Porque la ciudad se nos vienen encima. Porque las estadísticas incontrolables son la estridencia que nos marca los oídos como un fierro que cicatriza la piel en la espalda baja de las reses.

Etiquetados por la violencia, derrumbados, desposeídos, el teatro se nos vuelca quizá como la mejor esperanza de encontrarnos a nosotros mismos. ¿Nos buscamos acaso? Y acudimos a ese ensamble de acontecimientos que desde su filo interior nos propone Hilda Valencia con su dirección de escena.

El filo, digo, porque de pronto estamos inmersos en una tragedia griega, cierto, pero igual estamos en la versión contemporánea de esa Medea del Cerro de la Campaña que también es barrio, como bien lo ha descrito la directora en su apuesta por conducirnos al teatro que ella siente y cree necesario desarrollar.

Las no respuestas. Las muchas preguntas. La revelación de un cuerpo y su historia mientras con su oralidad nos derriba los prejuicios. La cárcel tatuada en las pupilas, la profesionalización del crimen tras las rejas que de pronto son un mar adentro.

¿Por qué delinquen los que delinquen? ¿A qué velocidad el sístole y el diástole antes de sumergir a un bebé en el agua, antes de excavar para sepultar? Estamos hechos de culpas. Estamos hechos de ironías. ¿A quién le reclamamos a los ojos nuestras desgracias de la infancia, nuestras desolaciones infinitas?

Hay una mente que afana en la búsqueda de propuestas para los otros. Desde esa premisa convoca, arma su escuadrón, se da cita en la pantalla vía zoom, luego en el terreno concreto, allí enfrentito.

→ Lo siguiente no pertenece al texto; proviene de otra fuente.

Section allocator.
Context {S : Type} `{BlockStore S}.

(** [at >= num_blocks() || !read_block(at, bitmap_)] *)
Definition load_bitmap (a : Allocator) (s : S) (at_ : Z) : bool * Allocator * S :=
  if num_blocks_ (bs_vol s) <=? at_ then (false, a, s)
  else
    match bs_read s at_ with
    | (Some data, s) => (true, with_bitmap a (blit (bitmap_ a) 0 data), s)
    | (None, s) => (false, a, s)
    end.

(** The bitmap blocks of one group, from [index] on. *)
Fixpoint search_group (fuel : nat) (a : Allocator) (s : S)
    (group bits max_blocks min_blocks index : Z) : search * Allocator * S :=
  match fuel with
  | O => (Next, a, s)
  | Datatypes.S fuel =>
    let at_ := bitmap_block a group index in
    let '(ok, a, s) := load_bitmap a s at_ in
    if negb ok then (Refused, a, s)
    else
      let per_block := bits_per_block a in
      match scan (Z.to_nat per_block) (bitmap_ a) bits per_block index max_blocks min_blocks 0 with
      | None => search_group fuel a s group bits max_blocks min_blocks (index + 1)
      | Some (local, length) =>
        let a := with_bitmap a (set_bits (bitmap_ a) local (Z.to_nat length)) in
        let '(ok, s) := bs_write s at_ (bitmap_ a) in
        if negb ok then (Refused, a, s)
        else
          let run := run_make group (u16 local) (u16 length) in
          let s := bs_set_used s (u64 (used_blocks_ (bs_vol s) + length)) in
          let '(_, s) := bs_flush s in
          (Taken run, a, s)
      end
  end.
(** The offset and length of the [index]th key: the stored lengths are
    cumulative. *)
Definition key_at (node : bytes) (count index : Z) : option (Z * Z) :=
  if count <=? index then None
  else
    let lengths := key_lengths_at node in
    let end_ := le16 node (lengths + index * 2) in
    let start := if index =? 0 then 0 else le16 node (lengths + (index - 1) * 2) in
    Some (node.kFixed + start, u16 (end_ - start)).

(** Copy a key to [dst] at [at_], which advances past it. *)
Definition copy_key (dst : bytes) (at_ : Z) (node : bytes) (count index : Z) : bytes * Z :=
  match key_at node count index with
  | Some (key, length) => (blit dst at_ (slice node key length), at_ + length)
  | None => (dst, at_)
  end.

Record NodeInfo := mkNodeInfo {
  ni_count : Z;
  ni_all_key_length : Z;
  ni_overflow : Z;
  ni_used : Z;
}.

Definition node_info (node : bytes) (node_size : Z) : option NodeInfo :=
  if node_size <? node.kFixed then None
  else
    let count := le16 node node.kKeyCount in
    let used := key_lengths_at node + count * (2 + 8) in
    if used <=? node_size
    then Some (mkNodeInfo count (le16 node node.kAllKeyLength) (le64_signed node node.kOverflowLink) used)
    else None.

(** [key_compare_typed] of the [index]th key against [name]. *)
Definition order_at (node : bytes) (count data_type : Z) (name : bytes) (index : Z) : option Z :=
  match key_at node count index with
  | Some (key, length) => Some (key_compare_typed data_type (slice node key length) name)
  | None => None
  end.

(** The first index whose key equals [name], of [n] from [i]. *)
Fixpoint find_key (n : nat) (node : bytes) (count data_type : Z) (name : bytes) (i : Z) : option Z :=
  match n with
  | O => None
  | S n =>
    match order_at node count data_type name i with
    | None => None
    | Some order => if order =? 0 then Some i else find_key n node count data_type name (i + 1)
    end
  end.

Definition value_at (node : bytes) (count index : Z) : Z :=
  le64 node (key_lengths_at node + count * 2 + index * 8).
Lemma new_raw_ok type name data :
  bytes_ok name -> bytes_ok data -> 1 <= zlen name -> zlen name < 65536 -> zlen data < 65536 ->
  0 <= type < 2 ^ 32 ->
  raw_ok (new_raw type name data) /\ raw_attr (new_raw type name data) = mkSmall type name data /\
  raw_name (new_raw type name data) = name.
Proof.
  intros Hn Hd Hl1 Hl2 Hl3 Ht. pose proof (zlen_nonneg data).
  set (r := new_raw type name data). pose proof (zlen_new_raw type name data) as Hz. fold r in Hz.
  assert (Hb : bytes_ok r).
  { unfold r, new_raw. repeat apply bytes_ok_app; auto with buf; repeat constructor; unfold byte_ok; lia. }
  assert (H0 : le32 r 0 = type).
  { unfold r, new_raw. rewrite le32_num by (auto with buf; lia). rewrite slice_app_l by (rewrite ?zlen_le_split; lia).
    rewrite slice_all by (now rewrite zlen_le_split). rewrite le_num_split. apply Z.mod_small. lia. }
  assert (H4 : le16 r 4 = zlen name).
  { rewrite le16_num by (auto; lia). unfold r, new_raw. rewrite slice_app_r by (rewrite ?zlen_le_split; lia).
    rewrite zlen_le_split, slice_app_l by (rewrite ?zlen_le_split; lia).
    rewrite slice_all by (now rewrite zlen_le_split). rewrite le_num_split. apply Z.mod_small. lia. }
  assert (H6 : le16 r 6 = zlen data).
  { rewrite le16_num by (auto; lia). unfold r, new_raw. rewrite slice_app_r by (rewrite ?zlen_le_split; lia).
    rewrite zlen_le_split. rewrite slice_app_r by (rewrite ?zlen_le_split; lia). rewrite zlen_le_split.
    rewrite slice_app_l by (rewrite ?zlen_le_split; lia).
    rewrite slice_all by (now rewrite zlen_le_split). rewrite le_num_split. apply Z.mod_small. lia. }
  assert (Hnm : raw_name r = name).
  { unfold raw_name. rewrite H4. unfold r, new_raw. rewrite !slice_app_r by (rewrite ?zlen_le_split; lia).
    rewrite !zlen_le_split. rewrite slice_app_l by lia. now apply slice_all. }
  splits; auto.
  - split; [auto|]. rewrite H4, H6. lia.
  - unfold raw_attr. rewrite Hnm, H0, H4, H6. f_equal.
    set (front := le_split 4 type ++ le_split 2 (zlen name) ++ le_split 2 (zlen data) ++ name ++ [0; 0; 0]).
    assert (Hr : r = front ++ data ++ [0]) by (unfold r, new_raw, front; now rewrite <- !app_assoc).
    assert (Hf : zlen front = 11 + zlen name).
    { unfold front. rewrite !zlen_app, !zlen_le_split. change (zlen [0; 0; 0]) with 3. lia. }
    rewrite Hr, slice_app_r, Hf, Z.sub_diag, slice_app_l by lia. now apply slice_all.
Qed.

Lemma le16_zero b a : (forall i, 0 <= i < 2 -> byte_at b (a + i) = 0) -> le16 b a = 0.
Proof.
  intros Hz. unfold le16. rewrite (Hz 1) by lia. rewrite <- (Z.add_0_r a) at 1. now rewrite (Hz 0) by lia.
Qed.

(** A block whose section is [rs] and which is then zeroed to its end. *)
Lemma finish_rep block size rs :
  zlen block = size -> bytes_ok block -> inode.kSmallData <= size <= kMaxBlockSize -> Forall raw_ok rs ->
  section_end rs <= size -> slice block inode.kSmallData (zlen (concat rs)) = concat rs ->
  small_rep (zero_range block (section_end rs) size) size rs /\
  (forall k, 0 <= k < inode.kSmallData -> byte_at (zero_range block (section_end rs) size) k = byte_at block k).
Proof.
  intros Hl Hb Hs Hr Hf Hsec. pose proof (zlen_nonneg (concat rs)) as Hc.
  assert (He : 0 <= section_end rs) by (unfold section_end, inode.kSmallData; lia).
  unfold zero_range. split.
  - split; auto.
    + now rewrite zlen_blit.
    + apply bytes_ok_blit; auto with buf.
    + rewrite slice_blit_disj; [auto|lia|unfold inode.kSmallData; lia|]. left. unfold section_end. lia.
    + intros Hfit. unfold kFixedPart in Hfit. apply le16_zero. intros i Hi.
      rewrite byte_at_blit, zlen_zeros by lia.
      rewrite (proj2 (Z.leb_le _ _)), !(proj2 (Z.ltb_lt _ _)) by lia. apply byte_at_zeros.
  - intros k Hk. apply byte_blit_disj; unfold section_end, inode.kSmallData in *; lia.
Qed.

Section edits.
Context (block : bytes) (size : Z) (pre post : list bytes) (r : bytes).
Context (Hrep : small_rep block size (pre ++ r :: post)).

(** Closing the gap an entry leaves. *)
Lemma close_gap :
  let b := move_down block (section_end pre) (section_end pre + zlen r)
             (section_end (pre ++ r :: post) - (section_end pre + zlen r)) in
  zlen b = size /\ bytes_ok b /\ slice b inode.kSmallData (zlen (concat (pre ++ post))) = concat (pre ++ post) /\
  (forall k, 0 <= k < inode.kSmallData -> byte_at b k = byte_at block k) /\
  section_end (pre ++ r :: post) = section_end (pre ++ post) + zlen r /\ Forall raw_ok (pre ++ post).
Proof.
  pose proof Hrep as [Hl Hb Hs Hr Hf Hsec _]. unfold section_end in *. unfold inode.kSmallData in *.
  rewrite !concat_app in *. cbn [concat] in *. rewrite !zlen_app in *.
  pose proof (zlen_nonneg (concat pre)) as P1. pose proof (zlen_nonneg (concat post)) as P2. pose proof (zlen_nonneg r).
  replace (232 + (zlen (concat pre) + (zlen r + zlen (concat post))) - (232 + zlen (concat pre) + zlen r))
    with (zlen (concat post)) by lia.
  set (q := 232 + zlen (concat pre)).
  assert (Hpre : slice block 232 (zlen (concat pre)) = concat pre).
  { rewrite <- (slice_slice block 232 (zlen (concat pre) + (zlen r + zlen (concat post))) 0) by lia.
    rewrite Hsec, slice_app_l by lia. now apply slice_all. }
  assert (Hpost : slice block (q + zlen r) (zlen (concat post)) = concat post).
  { replace (q + zlen r) with (232 + (zlen (concat pre) + zlen r)) by (unfold q; lia).
    rewrite <- (slice_slice block 232 (zlen (concat pre) + (zlen r + zlen (concat post)))) by lia.
    rewrite Hsec, !slice_app_r by lia.
    replace (zlen (concat pre) + zlen r - zlen (concat pre) - zlen r) with 0 by lia. now apply slice_all. }
  unfold move_down. rewrite Hpost. splits.
  - now rewrite zlen_blit.
  - apply bytes_ok_blit; [unfold q; lia|auto|]. rewrite <- Hpost. auto with buf.
  - rewrite slice_split by lia. fold q. f_equal.
    + rewrite slice_blit_disj by (unfold q; lia). exact Hpre.
    + apply slice_blit_same; unfold q; lia.
  - intros k Hk. apply byte_blit_disj; unfold q; lia.
  - lia.
  - apply Forall_app in Hr as [Hr1 Hr2]. apply Forall_cons in Hr2 as [_ Hr2]. now apply Forall_app_2.
Qed.
End edits.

Se desarrolla el texto y al final nosotros frente a ellos haciendo como que entendemos cuando en realidad solamente nos dedicamos a sentir.

A sentir porque la apuesta es la ruptura, no a los lineamientos convencionales. Un sueño nos transporta a otro, luego ambos se convierten en pesadilla, y coinciden justo allí, en medio de la noche, en ese teatro donde antes hubo un patio y se lavaron los trapos sucios que ahora regresan para empaparnos de los saldos de sus derrotas.

Hilda Valencia se la rifa y tira los dardos. A nosotros nos rasga la conciencia y el silencio es mejor opción porque nadie queremos exhibir nuestras conclusiones. Andar a la vuelta con nuestros pasos, que las rutinas nos blinden de nuevo la reflexión, porque a esta hora de la noche vivir sin sacar cuentas es mejor esperanza. Huirnos de nuevo.

No volver la vista a atrás. No exponer, ni conversar. Porque la resolución de la puesta nos deja también al desnudo, en la incomprensible circunstancia de los harapos que somos.

Hay un disparo certero en la consumación de esta propuesta. Se resuelve clarito en el prefacio del montaje: La madre, hija, esposa, siempre tenderá la mano al muy impúdico hombrecito que todos llevamos dentro.

Mientras esto ocurre dibujemos nuestro barco en la pared de enfrente, justo allí donde hundiremos nuestra desgracia.